Referential integrity ter
Referential integrity to a view.  We've mentioned the "Categories of assets" as an aside earlier on.  Presumably, If an Asset is a "Financial_Asset", then its corresponding Asset_Category_Code must have a certain particular value.  Iow, the FK implied by that line from Financial_Asset to Assets, is not really one from the Financial_Assets table to the Assets table, but rather, it is an FK from the Financial_Asets table to a subsetting(/restriction) view of the Assets table, something akin to ... REFERENCES (SELECT ... FROM ASSETS WHERE Asset_Category_Code = ...) ...

The notational problem with our rectangles and connecting lines is completely analogous to the case with "keys on views" : we could document such things by giving the view its own rectangle, and then we've shifted the problem to documenting the definitional connect between two distinct rectangles in the schema, or we can settle for not documenting it at all and hope the info will not be lost in communication, meaning the subsequent readership of our model will have to make all the necessary assumptions, and not a single one more, and make them all correctly.  Might be a tall order.
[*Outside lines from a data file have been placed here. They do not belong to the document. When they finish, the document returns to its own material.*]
(** X7: once [running] is false, a capture thread that is in its loop ends
    within one read and three locked blocks of its own, whatever the read
    returns, and leaves the handle and the frame slot null and the flag
    false. *)
Theorem capture_thread_winds_down s i p (r : option Frame) :
  threads s !! i = Some p →
  in_flight p = true →
  running s = false →
  let s' := run_bg (wind_down i r) s in
  threads s' !! i = Some PcDone ∧
  cap s' = None ∧ last_frame s' = None ∧ running s' = false.
Proof.
  intros Hi Hp Hr s'. subst s'.
  change (run_bg (wind_down i r) s)
    with (bg_step (BgLock i) (bg_step (BgLock i) (bg_step (BgLock i)
            (bg_step (BgRead i r) s)))).
  destruct p; try done.
  - rewrite (bg_read_stutter s i r PcCheck) by done.
    pose proof (finish_from_check s i Hi Hr) as Hfin. cbv zeta in Hfin.
    by rewrite bg_lock_done by apply Hfin.
  - rewrite (bg_read_at s i r) by done.
    destruct r as [fr|].
    + rewrite (bg_lock_publish (set_pc i (PcPublish fr) s) i fr)
        by (by eapply set_pc_lookup).
      apply finish_from_check; [|done].
      by eapply (set_pc_lookup i PcCheck), (set_pc_lookup i (PcPublish fr)).
    + assert (Hfin : let s' := bg_step (BgLock i) (bg_step (BgLock i) (set_pc i PcCheck s)) in
                     threads s' !! i = Some PcDone ∧
                     cap s' = None ∧ last_frame s' = None ∧ running s' = false).
      { apply finish_from_check; [by eapply set_pc_lookup|done]. }
      cbv zeta in Hfin. by rewrite bg_lock_done by apply Hfin.
  - rewrite (bg_read_stutter s i r (PcPublish f)) by done.
    rewrite (bg_lock_publish s i f) by done.
    apply finish_from_check; [by eapply set_pc_lookup|done].
  - rewrite (bg_read_stutter s i r PcCleanup) by done.
    pose proof (finish_from_cleanup s i Hi Hr) as Hfin. cbv zeta in Hfin.
    by rewrite !(bg_lock_done (bg_step (BgLock i) s) i) by apply Hfin.
Qed.

Lemma failed_read_round s i (c : @VideoCapture F Dev) :
  threads s !! i = Some PcRead → running s = true → cap s = Some c →
  run_bg [BgRead i None; BgLock i] s = s.
Proof.
  intros Hi Hr Hc. unfold run_bg. cbn [fold_left].
  unfold bg_step at 2. cbn [bg_thread]. rewrite Hi.
  unfold bg_step. cbn [bg_thread threads set_pc running cap].
  rewrite list_lookup_insert_eq by (by eapply lookup_lt_Some).
  rewrite Hr, Hc. cbn [negb]. unfold set_pc. cbn.
  rewrite list_insert_insert_eq, list_insert_id by done.
  by destruct s.
Qed.

(** X8: reads that fail do not end the capture loop and do not touch the
    camera: after any number of them the thread is back at its read and
    the state, the last frame published included, is the same. *)
Theorem failed_reads_keep_loop_and_frame s i (c : @VideoCapture F Dev) (n : nat) :
  threads s !! i = Some PcRead →
  running s = true →
  cap s = Some c →
  run_bg (failed_reads i n) s = s.
Proof.
  intros Hi Hr Hc. induction n as [|n IH]; [done|].
  cbn [failed_reads].
  change (run_bg (BgRead i None :: BgLock i :: failed_reads i n) s)
    with (run_bg (failed_reads i n) (run_bg [BgRead i None; BgLock i] s)).
  by rewrite (failed_read_round s i c).
Qed.

End CaptureThread.

(** ** The stream, continued *)

Section StreamMore.
Context {F Frame Dev : Type} `{!Python F} `{!Cv2 F Frame Dev}.

Implicit Types (obs : list (bool * option Frame)) (jpg wire rest : list Byte.byte).

Lemma encode_app (a b : string) : encode (a +:+ b) = (encode a ++ encode b)%list.
Proof.
  unfold encode, list_byte_of_string. induction a as [|ch a IH]; [done|].
  change (String ch a +:+ b) with (String ch (a +:+ b)). cbn. by rewrite IH.
Qed.

Lemma strip_bytes_app (p l : list Byte.byte) : strip_bytes p (p ++ l) = Some l.
Proof.
  induction p as [|a p IH]; [done|]. cbn.
  by rewrite (Byte.byte_dec_lb (eq_refl a)).
Qed.

Lemma span_digits_uint (d : Decimal.uint) rest :
  span_digits (encode (NilEmpty.string_of_uint d) ++ encode CRLF ++ rest) =
  (encode (NilEmpty.string_of_uint d), (encode CRLF ++ rest)%list).
Proof.
  induction d; [reflexivity|..];
    (cbn [NilEmpty.string_of_uint];
     match goal with
     | |- span_digits (encode (String ?a ?x) ++ ?y) = _ =>
         change (span_digits (encode (String a x) ++ y))
           with (let '(ds, r) := span_digits (encode x ++ y) in
                 (byte_of_ascii a :: ds, r))
     end;
     by rewrite IHd).
Qed.
Lemma missing_part_is_zero_witness :
  has_part (Fixture.parts_short 2 Fixture.noon_30s) "second" = false
  /\ exists w,
       getTimeForTimeZone Fixture.getHours Fixture.getMinutes
         Fixture.getSeconds Fixture.DateTimeFormat_short
         "Europe/Athens" Fixture.noon_30s [] = (Normal w, [])
       /\ second w = Int 0.
Proof.
  split; [reflexivity|].
  destruct (missing_part_is_zero
              Fixture.Date Fixture.getHours Fixture.getMinutes Fixture.getSeconds
              Fixture.DateTimeFormat_short "Europe/Athens" Fixture.noon_30s []
              (fun d => Normal (Fixture.parts_short 2 d))
              (Fixture.parts_short 2 Fixture.noon_30s)
              eq_refl eq_refl) as (w & Hrun & _ & _ & Hsec).
  exists w. split; [exact Hrun | apply Hsec; reflexivity].
Defined.

(** ** The rotation arithmetic *)

Section RotationProperties.

Local Open Scope float_scope.

(** Both hour hands use one expression. *)
Lemma eetHourRotation_cetHourRotation (t : WallClock) (minute : number) :
  eetHourRotation t minute = cetHourRotation t minute.
Proof. reflexivity. Qed.

(** The hour-hand expression on a residue [r] of the hour modulo 12. *)
Lemma hour_residue_formula (r m : Z) :
  (0 <= r < 12)%Z -> (0 <= m < 60)%Z ->
  (of_int r / 12) * 360 + (of_int m / 60) * 30 + CSS_OFFSET
  = (of_int r / 12) * 360 + (of_int m / 60) * 30 - 90.
Proof. enumerate. Qed.

Lemma cetHourRotation_formula (h m : Z) (minute0 second0 : number) :
  (0 <= h < 24)%Z -> (0 <= m < 60)%Z ->
  cetHourRotation (mkWallClock (Int h) minute0 second0) (Int m)
  = spec_hour_angle h m.
Proof.
  intros Hh Hm.
  exact (hour_residue_formula (Z.rem h 12) m (rem_12_bounds h Hh) Hm).
Qed.

(** The gap between two hour-hand expressions on residues. *)
Lemma hour_residue_gap (r1 r2 m : Z) :
  (0 <= r1 < 12)%Z -> (0 <= r2 < 12)%Z -> (0 <= m < 60)%Z ->
  ((of_int r1 / 12) * 360 + (of_int m / 60) * 30 + CSS_OFFSET)
  - ((of_int r2 / 12) * 360 + (of_int m / 60) * 30 + CSS_OFFSET)
  = (of_int r1 - of_int r2) / 12 * 360.
Proof. enumerate. Qed.

(** C1. For hours in 0..23 and a minute in 0..59 read in the primary
    timezone, each hour hand is at ((h % 12)/12)*360 + (m/60)*30 - 90 for its
    own hour h and the primary minute m; the minute and second of the
    secondary timezone do not enter. *)
Theorem hour_hand_angles
    (h_cet h_eet m : Z) (s_cet m_eet s_eet : number) :
  (0 <= h_cet < 24)%Z -> (0 <= h_eet < 24)%Z -> (0 <= m < 60)%Z ->
  let r := rotations (mkWallClock (Int h_cet) (Int m) s_cet)
                     (mkWallClock (Int h_eet) m_eet s_eet) in
  rot_cetHour r = spec_hour_angle h_cet m
  /\ rot_eetHour r = spec_hour_angle h_eet m.
Proof.
  intros Hc He Hm. cbv zeta. unfold rotations. cbn [rot_cetHour rot_eetHour minute].
  split.
  - apply cetHourRotation_formula; assumption.
  - rewrite eetHourRotation_cetHourRotation.
    apply cetHourRotation_formula; assumption.
Qed.

Lemma hour_hand_angles_witness :
  let r := rotations (mkWallClock (Int 13) (Int 30) (Int 5))
                     (mkWallClock (Int 14) (Int 45) NaN) in
  rot_cetHour r = spec_hour_angle 13 30
  /\ rot_eetHour r = spec_hour_angle 14 30.
Proof.
  apply (hour_hand_angles 13 14 30 (Int 5) (Int 45) NaN); lia.
Defined.

(** C3. For a minute in 0..59 and a second in 0..59 the minute hand is at
    (m/60)*360 + (s/60)*6 - 90. *)
Theorem minute_hand_angle (m s : Z) (h_cet : number) (eetTime : WallClock) :
  (0 <= m < 60)%Z -> (0 <= s < 60)%Z ->
  rot_minute (rotations (mkWallClock h_cet (Int m) (Int s)) eetTime)
  = spec_minute_angle m s.
Proof.
  intros Hm Hs. unfold rotations. cbn [rot_minute minute second].
  revert m Hm s Hs. enumerate.
Qed.

Lemma minute_hand_angle_witness :
  rot_minute (rotations (mkWallClock (Int 13) (Int 0) (Int 30))
                        (mkWallClock (Int 14) (Int 0) (Int 30)))
  = spec_minute_angle 0 30.
Proof.
  apply (minute_hand_angle 0 30 (Int 13) (mkWallClock (Int 14) (Int 0) (Int 30)));
    lia.
Defined.

(** C4. For a second in 0..59 the second hand is at (s/60)*360 - 90, an
    angle in [-90, 270).  From one tick to the next the angle grows, except
    from second 59 to second 0, where it is back at -90: it wraps once a
    minute. *)
Theorem second_hand_angle (s : Z) (h_cet m_cet : number) (eetTime : WallClock) :
  (0 <= s < 60)%Z ->
  let angle s := rot_second (rotations (mkWallClock h_cet m_cet (Int s)) eetTime) in
  angle s = spec_second_angle s
  /\ (-90 <=? angle s) = true
  /\ (angle s <? 270) = true
  /\ (angle s <? angle (next_second s)) = negb (s =? 59)%Z
  /\ angle (next_second 59) = -90.
Proof.
  intros Hs. cbv zeta. unfold rotations. cbn [rot_second second].
  revert s Hs. enumerate.
Qed.

Lemma second_hand_angle_witness :
  let angle s :=
    rot_second (rotations (mkWallClock (Int 13) (Int 0) (Int s))
                          (mkWallClock (Int 14) (Int 0) (Int s))) in
  angle 59%Z = spec_second_angle 59
  /\ (-90 <=? angle 59%Z) = true
  /\ (angle 59%Z <? 270) = true
  /\ (angle 59%Z <? angle (next_second 59)) = negb (59 =? 59)%Z
  /\ angle (next_second 59) = -90.
Proof.
  apply (second_hand_angle 59 (Int 13) (Int 0)
           (mkWallClock (Int 14) (Int 0) (Int 59))).
  lia.
Defined.

(** C6. For hours h1 (primary) and h2 (secondary) in 0..23 and a shared
    minute in 0..59, the primary hour-hand angle minus the secondary one is
    ((h1 % 12) - (h2 % 12))/12 * 360, whatever the minute and the seconds
    are. *)
Theorem hour_hands_gap
    (h1 h2 m : Z) (s_cet m_eet s_eet : number) :
  (0 <= h1 < 24)%Z -> (0 <= h2 < 24)%Z -> (0 <= m < 60)%Z ->
  let r := rotations (mkWallClock (Int h1) (Int m) s_cet)
                     (mkWallClock (Int h2) m_eet s_eet) in
  rot_cetHour r - rot_eetHour r = spec_hour_gap h1 h2.
Proof.
  intros H1 H2 Hm. cbv zeta. unfold rotations. cbn [rot_cetHour rot_eetHour minute].
  unfold cetHourRotation, eetHourRotation, spec_hour_gap.
  cbn [hour JS.rem toFloat Z.eqb].
  apply hour_residue_gap; auto using rem_12_bounds.
Qed.
(** ** A reference model of the pipes and of a forwarding child

    Two pipes of bounded capacity and one child process.  The child
    holds a queue [pending] of bytes it still has to write; it starts
    with a preamble in it, reads its standard input in chunks, appends
    what it read to the queue, writes the queue to its standard output
    in chunks, and after end-of-file on its input and the last byte
    written it exits with status 0.  With an empty preamble it is an
    identity transform ([cat]); with an empty input it is a command that
    prints the preamble.  Which of reading and writing it attempts next
    and in what chunk sizes, and when it runs relative to the parent, is
    decided by the schedule, a list of the child's steps ([Some]) and of
    switches to the parent ([None]).

    A write to a pipe transfers the bytes there is room for and returns
    their number (the partial write that the loop of [popen2] is written
    for); a read takes the bytes that are there, up to the count.  The
    parent's blocking calls let the child run until they can return.
    Neither the kernel nor the child is part of the repository: the
    model states what is assumed of them. *)

Module Sim.

Inductive tok : Type :=
| TRead (k : nat)    (* attempt to read up to k+1 bytes *)
| TWrite (k : nat).  (* attempt to write up to k+1 pending bytes *)

Definition schedule : Type := list (option tok).

Record sys : Type := Sys {
  cap : nat;               (* capacity of each pipe, in bytes *)
  in_q : list byte;        (* the stdin pipe: written, not yet read *)
  out_q : list byte;       (* the stdout pipe *)
  in_w_open : bool;        (* the parent holds the stdin write end *)
  out_r_open : bool;       (* the parent holds the stdout read end *)
  pending : list byte;     (* child: bytes still to be written *)
  eof : bool;              (* child: has seen end-of-file on stdin *)
  status : option Z;       (* child: wait status once terminated *)
  npipes : nat;            (* pipes created so far *)
  forked : bool
}.

Record world : Type := World { state : sys; sched : schedule }.

Definition stdin_r : Z := 3.
Definition stdin_w : Z := 4.
Definition stdout_r : Z := 5.
Definition stdout_w : Z := 6.
Definition child_pid : Z := 100.
Definition SIGPIPE : Z := 13.
Definition POLLNVAL : Z := 32.

Definition upd_in_q q y :=
  Sys (cap y) q (out_q y) (in_w_open y) (out_r_open y) (pending y) (eof y)
      (status y) (npipes y) (forked y).
Definition upd_out_q q y :=
  Sys (cap y) (in_q y) q (in_w_open y) (out_r_open y) (pending y) (eof y)
      (status y) (npipes y) (forked y).
Definition upd_in_w b y :=
  Sys (cap y) (in_q y) (out_q y) b (out_r_open y) (pending y) (eof y)
      (status y) (npipes y) (forked y).
Definition upd_out_r b y :=
  Sys (cap y) (in_q y) (out_q y) (in_w_open y) b (pending y) (eof y)
      (status y) (npipes y) (forked y).
Definition upd_pending p y :=
  Sys (cap y) (in_q y) (out_q y) (in_w_open y) (out_r_open y) p (eof y)
      (status y) (npipes y) (forked y).
Definition upd_eof b y :=
  Sys (cap y) (in_q y) (out_q y) (in_w_open y) (out_r_open y) (pending y) b
      (status y) (npipes y) (forked y).
Definition upd_status s y :=
  Sys (cap y) (in_q y) (out_q y) (in_w_open y) (out_r_open y) (pending y)
      (eof y) s (npipes y) (forked y).
Definition upd_npipes n y :=
  Sys (cap y) (in_q y) (out_q y) (in_w_open y) (out_r_open y) (pending y)
      (eof y) (status y) n (forked y).
Definition upd_forked b y :=
  Sys (cap y) (in_q y) (out_q y) (in_w_open y) (out_r_open y) (pending y)
      (eof y) (status y) (npipes y) b.

(** *** The child *)

(** read(0, buf, k+1): blocks on an empty pipe that still has a
    writer (the step does nothing), sees end-of-file on an empty pipe
    without one. *)
Definition child_read (k : nat) (y : sys) : sys :=
  match in_q y with
  | [] => if in_w_open y then y else upd_eof true y
  | _ :: _ =>
      upd_pending (pending y ++ firstn (S k) (in_q y))
                  (upd_in_q (skipn (S k) (in_q y)) y)
  end.

(** write(1, pending, k+1): killed by SIGPIPE when the parent closed
    the read end, else transfers what there is room for. *)
Definition child_write (k : nat) (y : sys) : sys :=
  if out_r_open y then
    let n := Nat.min (S k) (cap y - length (out_q y)) in
    upd_pending (skipn n (pending y))
                (upd_out_q (out_q y ++ firstn n (pending y)) y)
  else upd_status (Some SIGPIPE) y.

Definition child_step (t : tok) (y : sys) : sys :=
  if negb (forked y) then y else
  match status y with
  | Some _ => y
  | None =>
      match pending y with
      | [] =>
          if eof y then upd_status (Some 0) y   (* exit(0) *)
          else child_read (match t with TRead k | TWrite k => k end) y
      | _ :: _ =>
          if eof y then
            child_write (match t with TRead k | TWrite k => k end) y
          else
            match t with
            | TRead k => child_read k y
            | TWrite k => child_write k y
            end
      end
  end.

(** *** Scheduling *)

(** The child's steps up to the next switch to the parent. *)
Fixpoint run_burst (s : schedule) (y : sys) : schedule * sys :=
  match s with
  | [] => ([], y)
  | None :: s' => (s', y)
  | Some t :: s' => run_burst s' (child_step t y)
  end.

(** The child's next step; once the schedule is used up it reads. *)
Fixpoint next_tok (s : schedule) : tok * schedule :=
  match s with
  | [] => (TRead 0, [])
  | None :: s' => next_tok s'
  | Some t :: s' => (t, s')
  end.

(** A blocked parent: the child runs until [ready]; [None] when that
    takes more than [fuel] steps. *)
Fixpoint await (ready : sys -> bool) (fuel : nat) (s : schedule) (y : sys)
  : option (schedule * sys) :=
  if ready y then Some (s, y)
  else match fuel with
       | O => None
       | S fuel' =>
           let (t, s') := next_tok s in
           await ready fuel' s' (child_step t y)
       end.

(** How long a blocked call waits: the child needs at most this many
    steps to take what is left in the stdin pipe, see end-of-file and
    write or exit. *)
Definition patience (y : sys) : nat := length (in_q y) + 3.

(** *** The system calls seen by the parent *)

Definition exited (y : sys) : bool :=
  match status y with Some _ => true | None => false end.

Definition rev_stdout (fd : Z) (y : sys) : Z :=
  if fd <? 0 then 0
  else if (fd =? stdout_r) && out_r_open y then
    Z.lor (match out_q y with [] => 0 | _ :: _ => POLLIN end)
          (if exited y then POLLHUP else 0)
  else POLLNVAL.

Definition rev_stdin (fd : Z) (y : sys) : Z :=
  if fd <? 0 then 0
  else if (fd =? stdin_w) && in_w_open y then
    Z.lor (if (length (in_q y) <? cap y)%nat then POLLOUT else 0)
          (if exited y then POLLERR else 0)
  else POLLNVAL.

Definition count_ready (a b : Z) : Z :=
  (if a =? 0 then 0 else 1) + (if b =? 0 then 0 else 1).

Definition poll_ready (fd0 fd1 : Z) (y : sys) : bool :=
  negb ((rev_stdout fd0 y =? 0) && (rev_stdin fd1 y =? 0)).

Definition m_poll (fd0 fd1 : Z) (w : world) : option (pollret * world) :=
  let (s1, y1) := run_burst (sched w) (state w) in
  match await (poll_ready fd0 fd1) (patience y1) s1 y1 with
  | None => None
  | Some (s2, y2) =>
      let r0 := rev_stdout fd0 y2 in
      let r1 := rev_stdin fd1 y2 in
      Some (PollRet (count_ready r0 r1) r0 r1, World y2 s2)
  end.

Definition has_room (y : sys) : bool :=
  (length (in_q y) <? cap y)%nat || exited y.

Definition m_write (fd : Z) (data : list byte) (w : world)
  : option (Z * world) :=
  let (s1, y1) := run_burst (sched w) (state w) in
  if (fd =? stdin_w) && in_w_open y1 then
    match await has_room (patience y1) s1 y1 with
    | None => None
    | Some (s2, y2) =>
        if exited y2 then Some (-1, World y2 s2)   (* EPIPE *)
        else
          let n := Nat.min (length data) (cap y2 - length (in_q y2)) in
          Some (Z.of_nat n,
                World (upd_in_q (in_q y2 ++ firstn n data) y2) s2)
    end
  else Some (-1, World y1 s1).                      (* EBADF *)

Definition has_data (y : sys) : bool :=
  match out_q y with [] => exited y | _ :: _ => true end.

Definition m_read (fd count : Z) (w : world)
  : option (option (list byte) * world) :=
  let (s1, y1) := run_burst (sched w) (state w) in
  if (fd =? stdout_r) && out_r_open y1 && (0 <=? count) then
    match await has_data (patience y1) s1 y1 with
    | None => None
    | Some (s2, y2) =>
        let n := Z.to_nat count in
        Some (Some (firstn n (out_q y2)),
              World (upd_out_q (skipn n (out_q y2)) y2) s2)
    end
  else Some (None, World y1 s1).

Definition m_close (fd : Z) (w : world) : world :=
  let (s1, y1) := run_burst (sched w) (state w) in
  World (if fd =? stdin_w then upd_in_w false y1
         else if fd =? stdout_r then upd_out_r false y1
         else y1) s1.

Definition m_waitpid (pid : Z) (w : world) : option (Z * Z * world) :=
  let (s1, y1) := run_burst (sched w) (state w) in
  if (pid =? child_pid) && forked y1 then
    match await exited (patience y1) s1 y1 with
    | None => None
    | Some (s2, y2) =>
        Some (child_pid, match status y2 with Some v => v | None => 0 end,
              World y2 s2)
    end
  else Some (-1, 0, World y1 s1).                   (* ECHILD *)

Definition m_pipe (w : world) : option (Z * Z) * world :=
  let y := state w in
  match npipes y with
  | O => (Some (stdin_r, stdin_w), World (upd_npipes 1 y) (sched w))
  | S O => (Some (stdout_r, stdout_w), World (upd_npipes 2 y) (sched w))
  | _ => (None, w)
  end.

Definition m_fork (w : world) : Z * world :=
  (child_pid, World (upd_forked true (state w)) (sched w)).

#[global] Instance kernel : Kernel world := {|
  k_pipe := m_pipe;
  k_fork := m_fork;
  k_close := m_close;
  k_dup2 := fun _ _ w => w;
  k_exec := fun _ _ w => (true, w);
  k_poll := m_poll;
  k_write := m_write;
  k_read := m_read;
  k_waitpid := m_waitpid
|}.

(** The world at the call: no pipe yet, the child still to be forked
    with [pre] as its preamble. *)
Definition init (capacity : nat) (pre : list byte) (s : schedule) : world :=
  World (Sys capacity [] [] true true pre false None 0 false) s.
So once again, it seems we can conclude that for certain classes of referential rule on the data, our graphical ways of modeling can suffice to document such a rule, but they certainly don't suffice to document, clearly, all possible cases of referential rule on data.  The more bits and pieces abstracted away by a graphical modeling language (= the smaller the symbol set of the language), the more conventions will need to be assumed in order to get effective and accurate communication between modeler and reader, and the more cases there will be that are, formally speaking, not documentable because the language's symbols set doesn't allow expressing some nitty gritty detail that "deviates from the usual conventions".